La obsesión por la vibración – Cómo hacer fotos más nítidas

Una premisa básica para hacer fotos con una nitidez profesional es limitar la vibración al máximo al realizar una foto. Con las nuevas cámaras en las que el número de pixels es cada vez mayor, esta máxima cobra una mayor importancia, ya que los megapixels no engañan y cualquier mínima vibración nos dará como resultado una imagen que no corresponde con el ideal que imaginábamos cuando compramos nuestra carísima cámara con nuestro objetivo profesional.

En fotos tomadas a pulso (es decir sin trípode) una buena técnica es fundamental. Personalmente desde que descubrí la empuñadura adicional (grip) para mis DSLR no puedo vivir sin ella. Para los que no sepáis de lo que hablo, me refiero a ese apósito que se añade a la parte inferior de la cámara y que la hacer parecer más «profesional»:

Nikon D600 con empuñadura adicional

Nikon D600 con grip MB-D14 adicional

Es cierto que es un complemento caro, pero también es cierto que existen modelos clónicos que por una fracción del precio nos permiten obtener las mismas ventajas que el original. Estas son, por orden de importancia para mí:

  • Mayor ergonomía de la cámara, especialmente para personas con manos grandes, en cualquier tipo de foto.
  • Acceso a todos los controles en fotos verticales (joystick, ruleta y botón de AF-ON)
  • Mejor equilibrio de la cámara con objetivos grandes.

A mí me ha permitido mejorar en mi técnica y reducir la vibración de las mismas. Además es la única manera de aplicar la técnica de grip de Joe McNally (la que él de manera cachonda titula «Da Grip» y que además como explica el bueno de McNally favorece a los que enfocamos con el ojo izquierdo):

Tal vez no sea necesario llegar a la técnica contorsionista de Joe para lograr que nuestras fotos sean más nítidas. Pero lo que sí es seguro es que mantenerse erguido, meter los codos pegados al cuerpo, sujetar el objetivo por debajo e intentar evitar la respiración u otros movimientos (ayuda apoyarse en una pared) nos permitirá tomar fotos más nítidas.

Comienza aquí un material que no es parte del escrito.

(** [impl Display for RpcError] *)
Definition rpc_error_to_string (e : RpcError) : string :=
  match e with
  | RpcInvalidAddress => "invalid address"
  | RpcInvalidTxHash => "invalid transaction hash"
  | RpcInvalidParams => "invalid params"
  | RpcInvalidChainId => "invalid chain ID"
  | RpcInvalidSignature => "transaction signature is required and must be valid"
  | RpcUnsupportedTransactionType t =>
      "unsupported transaction type: " +:+ transaction_type_to_string t
  | TransactionRejected message => "transaction rejected: " +:+ message
  | Persistence message => "state persistence failed: " +:+ message
  | Internal => "internal error"
  end.
(** [impl From<RpcError> for ErrorObject]: code and message sent to the client. *)
Definition error_object (e : RpcError) : Z * string :=
  match e with
  | RpcInvalidAddress | RpcInvalidTxHash | RpcInvalidParams | RpcInvalidChainId
  | RpcInvalidSignature => (-32602, rpc_error_to_string e)
  | RpcUnsupportedTransactionType _ | TransactionRejected _ => (-32000, rpc_error_to_string e)
  | Persistence _ => (-32603, "state persistence failed")
  | Internal => (-32603, "internal error")
  end.
Definition rpc_of_storage (e : StorageError) : RpcError := Persistence (storage_error_to_string e).

Record RpcState := {
  rs_chain_id : Z;
  rs_block_height : Z;
  rs_mempool : Mempool;
  rs_state : State;
  rs_blocks : list Block;
  rs_receipts : gmap Hash Receipt;
  rs_store : LedgerStore;
  (** The disk [rs_store] reads and writes. *)
  rs_disk : Disk
}.

Definition set_mempool (f : Mempool → Mempool) (n : RpcState) : RpcState :=
  {| rs_chain_id := rs_chain_id n; rs_block_height := rs_block_height n;
     rs_mempool := f (rs_mempool n); rs_state := rs_state n; rs_blocks := rs_blocks n;
     rs_receipts := rs_receipts n; rs_store := rs_store n; rs_disk := rs_disk n |}.
Definition set_state (s : State) (n : RpcState) : RpcState :=
  {| rs_chain_id := rs_chain_id n; rs_block_height := rs_block_height n;
     rs_mempool := rs_mempool n; rs_state := s; rs_blocks := rs_blocks n;
     rs_receipts := rs_receipts n; rs_store := rs_store n; rs_disk := rs_disk n |}.
Definition set_disk (d : Disk) (n : RpcState) : RpcState :=
  {| rs_chain_id := rs_chain_id n; rs_block_height := rs_block_height n;
     rs_mempool := rs_mempool n; rs_state := rs_state n; rs_blocks := rs_blocks n;
     rs_receipts := rs_receipts n; rs_store := rs_store n; rs_disk := d |}.
Definition set_blocks (blocks : list Block) (n : RpcState) : RpcState :=
  {| rs_chain_id := rs_chain_id n; rs_block_height := rs_block_height n;
     rs_mempool := rs_mempool n; rs_state := rs_state n; rs_blocks := blocks;
     rs_receipts := rs_receipts n; rs_store := rs_store n; rs_disk := rs_disk n |}.
Definition set_receipts (receipts : gmap Hash Receipt) (n : RpcState) : RpcState :=
  {| rs_chain_id := rs_chain_id n; rs_block_height := rs_block_height n;
     rs_mempool := rs_mempool n; rs_state := rs_state n; rs_blocks := rs_blocks n;
     rs_receipts := receipts; rs_store := rs_store n; rs_disk := rs_disk n |}.
Definition set_height (height : Z) (n : RpcState) : RpcState :=
  {| rs_chain_id := rs_chain_id n; rs_block_height := height;
     rs_mempool := rs_mempool n; rs_state := rs_state n; rs_blocks := rs_blocks n;
     rs_receipts := rs_receipts n; rs_store := rs_store n; rs_disk := rs_disk n |}.
(** Apply a pool operation in place. *)
Definition with_mempool {A E} (m : ST Mempool E A) : ST RpcState E A := λ n,
  match m (rs_mempool n) with (p, r) => (set_mempool (λ _, p) n, r) end.

Definition rpc_balance (n : RpcState) (a : Address) : Z := balance (rs_state n) a.
Definition rpc_nonce (n : RpcState) (a : Address) : Z := nonce (rs_state n) a.
Definition rpc_receipt (n : RpcState) (h : Hash) : option Receipt := rs_receipts n !! h.
Definition block_at_height (n : RpcState) (h : Z) : option Block :=
  index ← checked_sub h 1; rs_blocks n !! Z.to_nat index.
Definition block_count (n : RpcState) : Z := Z.of_nat (length (rs_blocks n)).
Definition pending_count (n : RpcState) : Z := mempool_len (rs_mempool n).
Definition rpc_min_gas_price (n : RpcState) : Z := min_gas_price (mp_config (rs_mempool n)).
Definition has_persisted_state (n : RpcState) : bool := exists_ (rs_store n) (rs_disk n).

Section rpc.
Context `{!Blake3, !Hex, !Serialize Transaction, !Serialize BlockHeader, !Serialize (list Hash),
  !Serialize (Hash * Z * Z * Z), !Serialize StateSnapshot,
  !Serialize LedgerSnapshot, !Deserialize LedgerSnapshot,
  !Serialize LedgerEnvelope, !Deserialize LedgerEnvelope}.

Definition with_store (store : LedgerStore) (io_meta io_read : option string) (d : Disk)
  : result StorageError RpcState :=
  restored ← load store io_meta io_read d;
  Ok {| rs_chain_id := ls_chain_id store;
        rs_block_height := height restored;
        rs_mempool := mempool_new mempool_config_default;
        rs_state := rst_state restored;
        rs_blocks := rst_blocks restored;
        (** [collect()] into a map: a later receipt replaces an earlier one. *)
        rs_receipts := foldl (λ m r, <[rcpt_tx_hash r := r]> m) ∅ (rst_receipts restored);
        rs_store := store;
        rs_disk := d |}.
Definition in_memory (chain_id : Z) (d : Disk) : result StorageError RpcState :=
  store ← ephemeral chain_id; with_store store None None d.
Definition with_data_dir (chain_id : Z) (dir : string) (mkdir io_meta io_read : option string)
  (d : Disk) : result StorageError RpcState :=
  store ← open chain_id dir mkdir; with_store store io_meta io_read d.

Pero si hay algo que evidentemente nos puede dar fotos perfectamente nítidas evitando el movimiento es un trípode. Otro día hablaremos sobre trípodes y rótulas, pero vaya por delante que un mal trípode es siempre una inversión a revisar y que a todo el mundo le haría bien leer este clásico post de Craig Inram sobre «cómo ahorrar dinero comprando un trípode«.

Las mejores fotos de paisajes y arquitectura que recordemos tienen muchas probabilidades de haber sido tomadas con un trípode. Es más, con un trípode muy caro y pesado. Sin embargo ese no es el final del viaje. Incluso un gran trípode no nos garantiza el fin de las vibraciones. Hay dos factores adicionales que pueden introducir vibración:

  1. La propia pulsación del disparador: Cuando apretamos el botón para hacer la foto, incluso cuando la cámara está sobre un trípode, se genera una pequeña vibración. La solución para este mal es un disparador remoto (ya sea inalámbrico o por cable) que evitará que toquemos directamente el cuerpo de la cámara y la hagamos vibrar.
  2. La acción del espejo: En las reflex digitales (como en las analógicas) el espejo de la cámara se levanta antes de tomar la fotografía. La subida y bajada del espejo se transmite al resto del cuerpo e introduce una ligera vibración. La solución es poner la cámara en posición de «mirror lock-up» que deja el espejo subido antes de que disparemos para que el espejo no interfiera en la foto (en esta posición, una vez sube el espejo somos incapaces de ver a través del visor)

No hace mucho encontré este video que me pareció una genial idea para cuantificar cuanta vibración podrían introducir estos dos factores:

La conclusión clara parece ser que salvo para aplicaciones muy concretas, tal vez no sea necesario bloquear el espejo.

Como veis, el título no era exagerado. Algunos realmente tienen obsesión por la vibración. Pero lo cierto es que si vais aplicando algunas de estas técnicas descubriréis que al menos ya tenéis controlados algunos de los muchos factores que nos permiten lograr imágenes de gran calidad técnica.